## [Exercise brief]
Extract precisely the lines of the entries below, from the first line through the line containing "Theorem resolve_flattens R".

Collected data
- Opening Delimiter -

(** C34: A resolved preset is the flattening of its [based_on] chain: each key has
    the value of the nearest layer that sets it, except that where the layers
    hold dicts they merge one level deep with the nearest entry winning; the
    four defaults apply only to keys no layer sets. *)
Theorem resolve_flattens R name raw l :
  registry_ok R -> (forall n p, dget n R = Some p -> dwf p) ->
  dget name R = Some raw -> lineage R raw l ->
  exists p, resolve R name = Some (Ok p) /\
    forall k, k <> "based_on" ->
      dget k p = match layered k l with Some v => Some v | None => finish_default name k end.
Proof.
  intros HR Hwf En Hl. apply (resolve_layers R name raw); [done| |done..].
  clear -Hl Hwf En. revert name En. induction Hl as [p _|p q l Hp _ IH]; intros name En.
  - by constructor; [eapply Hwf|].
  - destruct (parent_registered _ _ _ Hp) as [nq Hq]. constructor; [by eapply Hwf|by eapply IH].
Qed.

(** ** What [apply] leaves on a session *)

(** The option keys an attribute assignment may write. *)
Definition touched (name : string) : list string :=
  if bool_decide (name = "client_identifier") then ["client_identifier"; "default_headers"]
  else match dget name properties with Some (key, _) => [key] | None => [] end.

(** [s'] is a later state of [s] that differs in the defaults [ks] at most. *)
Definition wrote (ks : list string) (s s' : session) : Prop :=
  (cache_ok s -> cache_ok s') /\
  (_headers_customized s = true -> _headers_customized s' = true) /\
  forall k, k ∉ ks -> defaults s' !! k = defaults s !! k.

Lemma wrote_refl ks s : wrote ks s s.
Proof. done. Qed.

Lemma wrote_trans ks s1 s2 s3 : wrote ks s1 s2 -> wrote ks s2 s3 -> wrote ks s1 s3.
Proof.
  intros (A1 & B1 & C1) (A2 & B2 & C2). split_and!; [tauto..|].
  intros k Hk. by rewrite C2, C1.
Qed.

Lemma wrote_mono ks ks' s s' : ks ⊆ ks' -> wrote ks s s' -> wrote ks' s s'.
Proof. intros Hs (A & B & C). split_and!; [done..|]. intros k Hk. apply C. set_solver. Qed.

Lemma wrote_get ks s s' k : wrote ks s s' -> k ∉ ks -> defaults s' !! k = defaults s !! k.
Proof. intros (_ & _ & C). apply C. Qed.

- Closing Delimiter -

## [Written solution]
(** C34: A resolved preset is the flattening of its [based_on] chain: each key has
    the value of the nearest layer that sets it, except that where the layers
    hold dicts they merge one level deep with the nearest entry winning; the
    four defaults apply only to keys no layer sets. *)
Theorem resolve_flattens R name raw l :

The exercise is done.